The PyTorch version was implemented by other users. As far as I know, they found it also works well.

Different amounts of data will influence the training time, and the overlap distributions vary from different datasets, where the normalization can be adjusted accordingly.

shenhai911 · Answer 2 · Thu Jan 20 2022 09:08:39 GMT+0800 (China Standard Time)

Dear author,
Thank you for your quick reply. Now I have two main questions to ask.
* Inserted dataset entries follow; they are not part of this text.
Lemma begin_answerSeg st m priv id r : answerSeg st id r -> answerSeg (beginCall m priv st) id r.
Proof.
  intros Ha. pose proof Ha as [Hr _]. revert Ha. apply answerSeg_frame; cbn; [lia| |done|done|].
  - intros m' [Hs|[-> ->]]%begin_sent; auto.
  - by rewrite lookup_insert_ne by lia.
Qed.

Lemma begin_inv st m priv : carriesRaw m priv -> ipc_inv st -> ipc_inv (beginCall m priv st).
Proof.
  intros Hp Hi. constructor.
  - intros o m' [Hs|[-> ->]]%begin_sent; cbn.
    + destruct (ii_sent _ Hi o m' Hs) as [Ho Hc]. split; [lia|]. intros s. rewrite lookup_insert_ne by lia. apply Hc.
    + split; [lia|]. intros s. rewrite lookup_insert_eq. by intros [= <-].
  - cbn. rewrite fmap_app. apply StronglySorted_app. split_and!; [|apply Hi|by repeat constructor].
    intros x1 x2 ([o m'] & -> & Hs)%list_elem_of_fmap ->%list_elem_of_singleton. cbn. by apply (ii_sent _ Hi o m').
  - cbn. intros o [= <-]. exists m. by rewrite last_snoc.
  - unfold caller_ok. cbn. rewrite last_snoc, lookup_insert_eq. eauto.
  - pose proof (ii_server _ Hi) as Hs. unfold server_ok in *. cbn.
    destruct (server st) as [|o|o m1 crc sig|resp|resp r|resp r|]; cbn in *; try done.
    + destruct Hs as (Hl & (m' & Hm) & Hc). split_and!; [done| |done]. exists m'. apply begin_sent. auto.
    + destruct Hs as ((m' & Hm & Hsame) & Hc). split; [|done]. exists m'. split; [|done]. apply begin_sent. auto.
    + destruct Hs as (Hr & Ha & Hm). split_and!; [done|by apply begin_answerSeg|].
      rewrite lookup_insert_ne; [done|]. destruct Ha as [? _]. lia.
    + destruct Hs as (Hr & Ha & buf & Hm & Hb). split_and!; [done|by apply begin_answerSeg|]. exists buf. split; [|done].
      rewrite lookup_insert_ne; [done|]. destruct Ha as [? _]. lia.
  - cbn. intros c Hc. destruct (ii_served _ Hi c Hc) as (m' & Hs & ?). exists m'. split; [|done]. apply begin_sent. auto.
  - apply Hi.
  - cbn. intros id r Hr. apply begin_answerSeg. by apply Hi.
  - apply Hi.
  - cbn. intros m' resp Ho. destruct (ii_outcomes _ Hi m' resp Ho) as (o & c & Hs & Hc). exists o, c. split; [|done].
    apply begin_sent. auto.
Qed.

(** The caller works on its own request segment. *)
Lemma own_request_inv st o m f c :
  ipc_inv st -> sentAs st o m ->
  (forall s, mem st !! o = Some s -> segDone (f s) = true -> carries m (segData (f s))) ->
  caller_ok (set_caller c (set_mem (alter f o) st)) -> ipc_inv (set_caller c (set_mem (alter f o) st)).
Proof.
  intros Hi Hm Hf Hcall. set (st' := set_caller c (set_mem (alter f o) st)) in *.
  assert (forall r, r <> o -> mem st' !! r = mem st !! r) as Hne by (intros r Hr; by apply lookup_alter_ne).
  assert (forall id r, answerSeg st id r -> r <> o) as Hro by (intros id r (_ & Hq & _) ->; by apply (Hq m)).
  assert (forall id r, answerSeg st id r -> answerSeg st' id r) as Ha.
  { intros id r Ha. pose proof (Hro id r Ha) as Hr. revert Ha. apply answerSeg_frame; auto. }
  constructor; try apply Hi; try done.
  - intros o' m' Hs. destruct (ii_sent _ Hi o' m' Hs) as [Ho Hc]. split; [done|].
    destruct (decide (o' = o)) as [->|Hno]; [|by rewrite Hne].
    rewrite (segment_unique st o m' m Hi Hs Hm). cbn. rewrite lookup_alter_eq. intros s (s0 & E & ->)%fmap_Some. by apply Hf.
  - pose proof (ii_server _ Hi) as Hs. unfold server_ok in *. change (server st') with (server st).
    destruct (server st) as [|o'|o' m1 crc sig|resp|resp r|resp r|] eqn:Es; try done.
    + destruct Hs as (Hr & Hans & Hmem). rewrite Hne by (by eapply Hro). auto.
    + destruct Hs as (Hr & Hans & Hmem). rewrite Hne by (by eapply Hro). auto.
  - intros id r Hr. apply Ha. by apply Hi.
Qed.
When I use the first version of the code to generate the ground-truth corresponding to sequence 08, the following error occurred when dividing the training set and the validation set:

Traceback (most recent call last): File "src/generate_training_data/generate_ground_truth_single_sequence.py", line 110, in <module> train_data, validation_data = split_train_val(dist_norm_data) File "src/generate_training_data/../../src/utils/split_train_val.py", line 21, in split_train_val train_set, test_set = train_test_split(ground_truth_mapping, test_size=test_size) File "/home/xxx/softwares/anaconda3/envs/OverlapNet_env/lib/python3.7/site-packages/sklearn/model_selection/_split.py", line 2423, in train_test_split n_samples, test_size, train_size, default_test_size=0.25 File "/home/xxx/softwares/anaconda3/envs/OverlapNet_env/lib/python3.7/site-packages/sklearn/model_selection/_split.py", line 2046, in _validate_shuffle_split "(0, 1) range".format(test_size, n_samples) ValueError: test_size=0 should be either positive and smaller than the number of samples 2 or a float in the (0, 1) range

And I paste the related codes as follows:

I printed the histogram statistical results and the normalized results, and pasted them as follows:

I don't know if it's because of my mistake, or if it's a bug in itself. I wonder if you have encountered this problem.
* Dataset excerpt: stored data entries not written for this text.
(* ===== verification/Calendar.v ===== *)
(** The part of Go's package [time] the scheduler uses: instants as nanoseconds since
    1970-01-01 in UTC, durations, the proleptic Gregorian calendar, [time.Date]
    with its normalisation of months and days, zones and how [time.Date] chooses an
    instant in one, and the two text forms. *)

From S2P Require Import Prelude SystemKeys.
From stdpp Require Import pretty.
#[local] Open Scope Z_scope.

(** * Durations *)

Definition Second : Z := 1000000000.
Definition Minute : Z := 60 * Second.
Definition Hour : Z := 60 * Minute.
Definition Day : Z := 24 * Hour.

(** * Days and years *)

Definition isLeap (y : Z) : bool := (y mod 4 =? 0) && (negb (y mod 100 =? 0) || (y mod 400 =? 0)).

(** The leap years from 1 to [y]. *)
Definition leaps (y : Z) : Z := y / 4 - y / 100 + y / 400.

(** The day a year begins on, counted from 1970-01-01. *)
Definition yearStart (y : Z) : Z := 365 * (y - 1970) + leaps (y - 1) - 477.

(** An estimate that is at most one off, and the correction. *)
Definition yearOfDay (z : Z) : Z :=
  let y := 1970 + (z * 400) / 146097 in
  if z <? yearStart y then y - 1
  else if yearStart (y + 1) <=? z then y + 1
  else y.

Definition leapDay (leap : bool) : Z := if leap then 1 else 0.

(** The days of a year before its month [m]. *)
Definition daysBefore (leap : bool) (m : Z) : Z :=
  if m <=? 1 then 0 else if m =? 2 then 31 else
  leapDay leap +
  (if m =? 3 then 59 else if m =? 4 then 90 else if m =? 5 then 120 else if m =? 6 then 151 else if m =? 7 then 181
   else if m =? 8 then 212 else if m =? 9 then 243 else if m =? 10 then 273 else if m =? 11 then 304
   else if m =? 12 then 334 else 365).

(** The month of a day of the year, counted from zero. *)
Definition monthOfDay (leap : bool) (n : Z) : Z :=
  if n <? 31 then 1 else
  let n := n - leapDay leap in
  if n <? 59 then 2 else if n <? 90 then 3 else if n <? 120 then 4 else if n <? 151 then 5 else if n <? 181 then 6
  else if n <? 212 then 7 else if n <? 243 then 8 else if n <? 273 then 9 else if n <? 304 then 10
  else if n <? 334 then 11 else 12.

(** * Instants *)

Definition dayOf (t : Z) : Z := t / Day.
Definition yearDay (t : Z) : Z := dayOf t - yearStart (yearOfDay (dayOf t)).

Definition tYear (t : Z) : Z := yearOfDay (dayOf t).
Definition tMonth (t : Z) : Z := monthOfDay (isLeap (tYear t)) (yearDay t).
Definition tDay (t : Z) : Z := yearDay t - daysBefore (isLeap (tYear t)) (tMonth t) + 1.
Definition tHour (t : Z) : Z := t mod Day / Hour.
Definition tMinute (t : Z) : Z := t mod Hour / Minute.
Definition tSecond (t : Z) : Z := t mod Minute / Second.

(** [time.Sunday] is zero; 1970-01-01 was a Thursday. *)
Definition tWeekday (t : Z) : Z := (dayOf t + 4) mod 7.

(** [time.Date] in UTC: the month is normalised, then days, hours, minutes and seconds are
    added up. *)
Definition dateDay (year month day : Z) : Z :=
  let y := year + (month - 1) / 12 in
  yearStart y + daysBefore (isLeap y) ((month - 1) mod 12 + 1) + (day - 1).

Definition tDate (year month day hour minute second : Z) : Z :=
  dateDay year month day * Day + hour * Hour + minute * Minute + second * Second.

(** [AddDate] *)
Definition AddDate (t years months days : Z) : Z :=
  tDate (tYear t + years) (tMonth t + months) (tDay t + days) 0 0 0 + t mod Day.

(** * Facts *)

Lemma yearStart_next y : yearStart (y + 1) = yearStart y + 365 + leapDay (isLeap y).
Proof.
  unfold yearStart, leaps, isLeap, leapDay. replace (y + 1 - 1) with y by lia.
  destruct (Z.eqb_spec (y mod 4) 0), (Z.eqb_spec (y mod 100) 0), (Z.eqb_spec (y mod 400) 0); cbn [negb andb orb]; Z.div_mod_to_equations; lia.
Qed.

Lemma leapDay_range b : 0 <= leapDay b <= 1.
Proof. destruct b; cbn; lia. Qed.

Lemma yearStart_le y y' : y <= y' -> yearStart y <= yearStart y'.
Proof.
  intros Hle. pattern y'. apply Z.right_induction with (z := y); [solve_proper|lia| |done].
  intros n Hn IH. rewrite <- Z.add_1_r, yearStart_next. pose proof (leapDay_range (isLeap n)). lia.
Qed.

Lemma yearStart_lt y y' : y < y' -> yearStart y + 365 <= yearStart y'.
Proof.
  intros Hlt. pose proof (yearStart_le (y + 1) y' ltac:(lia)). rewrite yearStart_next in *.
  pose proof (leapDay_range (isLeap y)). lia.
Qed.

Lemma yearOfDay_spec z : yearStart (yearOfDay z) <= z < yearStart (yearOfDay z + 1).
Proof.
  unfold yearOfDay. set (y := 1970 + z * 400 / 146097).
  assert (yearStart (y - 1) <= z < yearStart (y + 2)) as Hy.
  { subst y. unfold yearStart, leaps. Z.div_mod_to_equations. lia. }
  destruct (Z.ltb_spec z (yearStart y)); [replace (y - 1 + 1) with y by lia; lia|].
  destruct (Z.leb_spec (yearStart (y + 1)) z); [replace (y + 1 + 1) with (y + 2) by lia; lia|lia].
Qed.

Lemma yearOfDay_unique y z : yearStart y <= z < yearStart (y + 1) -> yearOfDay z = y.
Proof.
  intros Hz. pose proof (yearOfDay_spec z) as Hs. destruct (Z.lt_trichotomy (yearOfDay z) y) as [Hlt|[?|Hgt]]; [|done|].
  - pose proof (yearStart_le (yearOfDay z + 1) y ltac:(lia)). lia.
  - pose proof (yearStart_le (y + 1) (yearOfDay z) ltac:(lia)). lia.
Qed.

(** Evaluates the table of months at concrete months. *)
Ltac days :=
  repeat match goal with
  | |- context [daysBefore ?b ?m] => let v := eval vm_compute in (daysBefore b m) in change (daysBefore b m) with v
  | H : context [daysBefore ?b ?m] |- _ => let v := eval vm_compute in (daysBefore b m) in change (daysBefore b m) with v in H
  end.

(** Within the months of a year. *)
Lemma monthOfDay_spec leap n :
  0 <= n < 365 + leapDay leap ->
  1 <= monthOfDay leap n <= 12 /\ daysBefore leap (monthOfDay leap n) <= n < daysBefore leap (monthOfDay leap n + 1).
Proof.
  unfold monthOfDay. cbv zeta. destruct leap; cbn [leapDay]; intros Hn;
    repeat (match goal with |- context [if ?a <? ?b then _ else _] => destruct (Z.ltb_spec a b) end; [days; lia|]); days; lia.
Qed.

Lemma daysBefore_le leap m m' : 1 <= m <= m' -> daysBefore leap m <= daysBefore leap m'.
Proof. intros. unfold daysBefore. destruct leap; cbn [leapDay]; repeat case_match; lia. Qed.

Lemma daysBefore_1 leap : daysBefore leap 1 = 0.
Proof. done. Qed.
Lemma daysBefore_13 leap : daysBefore leap 13 = 365 + leapDay leap.
Proof. by destruct leap. Qed.

Lemma monthOfDay_unique leap m n :
  1 <= m <= 12 -> daysBefore leap m <= n < daysBefore leap (m + 1) -> monthOfDay leap n = m.
Proof.
  intros Hm Hn. assert (0 <= n < 365 + leapDay leap) as Hr.
  { pose proof (daysBefore_le leap 1 m ltac:(lia)). pose proof (daysBefore_le leap (m + 1) 13 ltac:(lia)).
    rewrite ?daysBefore_1, ?daysBefore_13 in *. lia. }
  destruct (monthOfDay_spec leap n Hr) as [Hk Hkn].
  destruct (Z.lt_trichotomy (monthOfDay leap n) m) as [Hlt|[?|Hgt]]; [|done|].
  - pose proof (daysBefore_le leap (monthOfDay leap n + 1) m ltac:(lia)). lia.
  - pose proof (daysBefore_le leap (m + 1) (monthOfDay leap n) ltac:(lia)). lia.
Qed.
In addition, in your paper, you take the sequence 03-10 as the training set and the sequence 11 as the validation set.

Therefore, I want to know, if I take the sequence 11 as the validation set, then, when generating the ground-truth, does the sequence 03-10 need to be divided into training set and validation set?
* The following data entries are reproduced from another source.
Lemma maskOk_lor max a b : 0 <= max -> 0 <= a < 2 ^ (max + 1) -> maskOk max b -> maskOk max (Z.lor a b).
Proof.
  intros Hmax Ha Hb. unfold maskOk in *. assert (0 <= Z.lor a b) as Hn by (apply Z.lor_nonneg; lia).
  assert (Z.lor a b <> 0) as Hne by (rewrite Z.lor_eq_0_iff; lia). split; [lia|]. apply Z.log2_lt_pow2; [lia|]. rewrite Z.log2_lor by lia.
  apply Z.max_lub_lt; [|apply Z.log2_lt_pow2; lia]. destruct (Z.eq_dec a 0) as [->|]; [cbn; lia|]. apply Z.log2_lt_pow2; lia.
Qed.

Definition namesIn (min max : Z) (names : option (list (bytes * Z))) : Prop :=
  match names with
  | None => True
  | Some l => Forall (fun kv => min <= kv.2 <= max) l
  end.

Lemma named_in {A} name (l : list (bytes * A)) v : named name l = Some v -> exists k, (k, v) ∈ l.
Proof.
  induction l as [|[k a] l IH]; [done|]. cbn. destruct (bytes_eqb k name).
  - intros [= ->]. exists k. by left.
  - intros [k' Hk]%IH. exists k'. by right.
Qed.

Lemma parseValue_yields text min max names : namesIn min max names -> yields (fun v => min <= v <= max) (parseValue text min max names).
Proof.
  intros Hnm. unfold parseValue. destruct (bytes_eqb _ []); [done|].
  destruct (names ≫= _) as [v|] eqn:E.
  - destruct names as [l|]; [|done]. cbn in E. apply named_in in E as [k Hk]. cbn in *. rewrite Forall_forall in Hnm. by apply (Hnm (k, v)).
  - destruct (Atoi _) as [v|]; [|done]. cbv zeta. destruct (Z.ltb_spec (if bool_decide (is_Some names) && (max =? dowMax) && (v =? 7) then 0 else v) min); [done|].
    destruct (Z.ltb_spec max (if bool_decide (is_Some names) && (max =? dowMax) && (v =? 7) then 0 else v)); [done|]. cbn. lia.
Qed.

Lemma Atoi_range s v : Atoi s = Some v -> - 2 ^ 63 <= v < 2 ^ 63.
Proof.
  unfold Atoi. destruct (match s with Byte.x2d :: s' => (true, s') | Byte.x2b :: s' => (false, s') | _ => (false, s) end) as [neg ds].
  destruct ds; [done|]. destruct (digitsFrom _ _) as [u|]; [|done]. cbv zeta.
  destruct (Z.leb_spec (- 2 ^ 63) (if neg then - u else u)), (Z.ltb_spec (if neg then - u else u) (2 ^ 63)); try done. intros [= <-]. done.
Qed.

Lemma parseTerm_yields term min max names : 0 <= min <= max -> max < 64 -> namesIn min max names -> yields (maskOk max) (parseTerm term min max names).
Proof.
  intros Hmin Hmax Hnm. unfold parseTerm. destruct (bytes_eqb term []); [done|].
  destruct (match cut_at Byte.x2f term with Some (a, b) => (a, Some b) | None => (term, None) end) as [rangePart stepPart].
  apply yields_bind with (P := fun step => 1 <= step < 2 ^ 63).
  { destruct stepPart as [s|]; [|cbn; lia]. destruct (Atoi _) as [parsed|] eqn:E; [|done]. apply Atoi_range in E.
    destruct (Z.ltb_spec parsed 1); cbn; [done|lia]. }
  intros step Hst. apply yields_bind with (P := fun b => min <= b.1 <= b.2 /\ b.2 <= max).
  { destruct (bytes_eqb _ (bs "*")); [cbn; lia|]. destruct (cut_at _ _) as [[a b]|].
    - eapply yields_bind; [by apply parseValue_yields|]. intros lo Hlo. eapply yields_bind; [by apply parseValue_yields|]. intros hi Hhi. cbn in *.
      destruct (Z.ltb_spec hi lo); cbn; [done|lia].
    - eapply yields_bind; [by apply parseValue_yields|]. intros v Hv. cbn in *. destruct stepPart; cbn; lia. }
  intros [lo hi] [Hlo Hhi]. cbn in Hlo, Hhi. destruct (maskLoop_returns lo hi step) as (m & E & Hb & Hle); [lia..|]. rewrite E. cbn.
  apply (maskOk_bits max m lo); [lia|lia| |done|]; [by eapply maskLoop_nonneg; [|exact E]|]. intros i Hi Hi'. specialize (Hle i Hi Hi'). lia.
Qed.

Lemma parseTerms_yields min max names terms : 0 <= min <= max -> max < 64 -> namesIn min max names -> forall mask,
  0 <= mask < 2 ^ (max + 1) -> yields (fun m => 0 <= m < 2 ^ (max + 1)) (parseTerms terms min max names mask).
Proof.
  intros Hmin Hmax Hnm. induction terms as [|t ts IH]; intros mask Hm; cbn [parseTerms]; [done|].
  eapply yields_bind; [by apply parseTerm_yields|]. intros m Hok. apply IH. pose proof (maskOk_lor max mask m ltac:(lia) Hm Hok) as [? ?]. lia.
Qed.

Lemma parseField_yields field min max names : 0 <= min <= max -> max < 64 -> namesIn min max names -> yields (maskOk max) (parseField field min max names).
Proof.
  intros Hmin Hmax Hnm. unfold parseField. destruct (bytes_eqb _ []); [done|].
  eapply yields_bind; [apply parseTerms_yields; try done; split; [done|apply Z.pow_pos_nonneg; lia]|].
  intros m Hm. cbn in Hm. destruct (Z.eqb_spec m 0); cbn; [done|]. unfold maskOk. lia.
Qed.

Definition specOk (s : Spec) : Prop :=
  maskOk minuteMax (specMinute s) /\ maskOk hourMax (specHour s) /\ maskOk domMax (specDom s) /\ maskOk monthMax (specMonth s) /\ maskOk dowMax (specDow s).

(** C32 What the parser returns, for any text: either an expression each of whose five
    masks is non-empty and within its field's values, or one of the parser's
    errors; it does not panic, and the loop that fills a mask ends, although
    the sum in it can wrap around. *)
Theorem parse_spec_well_typed (expr : bytes) : yields specOk (ParseSpec expr).
Proof.
  unfold ParseSpec. destruct (bytes_eqb _ []); [done|].
  apply yields_bind with (P := fun _ => True).
  { destruct (TrimSpace expr) as [|[] ?]; try done. by destruct (named _ _). }
  intros text _. destruct (Fields text) as [|f0 [|f1 [|f2 [|f3 [|f4 [|]]]]]]; try done.
  eapply yields_bind; [apply yields_wrap, parseField_yields; done|]. intros mi Hmi.
  eapply yields_bind; [apply yields_wrap, parseField_yields; done|]. intros h Hh.
  eapply yields_bind; [apply yields_wrap, parseField_yields; done|]. intros d Hd.
  eapply yields_bind; [apply yields_wrap, parseField_yields; [done|done|]|].
  { unfold namesIn, monthNames. repeat (constructor; [split; vm_compute; discriminate|]). constructor. }
  intros mo Hmo. eapply yields_bind; [apply yields_wrap, parseField_yields; [done|done|]|].
  { unfold namesIn, dowNames. repeat (constructor; [split; vm_compute; discriminate|]). constructor. }
  intros w Hw. by split_and!.
Qed.

(** A step near the largest [int] wraps the loop variable around, and minutes the
    expression does not name are set: 5, and then 3 and 1. *)
Theorem huge_step_wraps : exists s, ParseSpec (bs "5/9223372036854775807 * * * *") = Ret s /\
  (forall i, 0 <= i < 60 -> admits (specMinute s) i = bool_decide (i ∈ [1; 3; 5])).
Proof.
  eexists. split; [vm_compute; reflexivity|]. cbn [specMinute]. intros i Hi.
  assert (forallb (fun i => Bool.eqb (admits 42 i) (bool_decide (i ∈ [1; 3; 5]))) (seqZ 0 60) = true) as Hall by (vm_compute; reflexivity).
  rewrite forallb_forall in Hall. apply eqb_prop, Hall. rewrite <- list_elem_of_In, elem_of_seqZ. lia.
Qed.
It would be great if you could explain more. Thank you very much.

Xieyuanli Chen · Answer 3 · Sun Jan 23 2022 17:47:35 GMT+0800 (China Standard Time)

Hey @shenhai911, for the OverlapNet training in the final version, we use the validation splits of all sequences instead of only one sequence to guide a more general distribution. We however still use only sequence 02 for tuning the parameters of our SLAM algorithm, and therefore still call it validation sequence. We didn't use any data from the test set, seq 11-21.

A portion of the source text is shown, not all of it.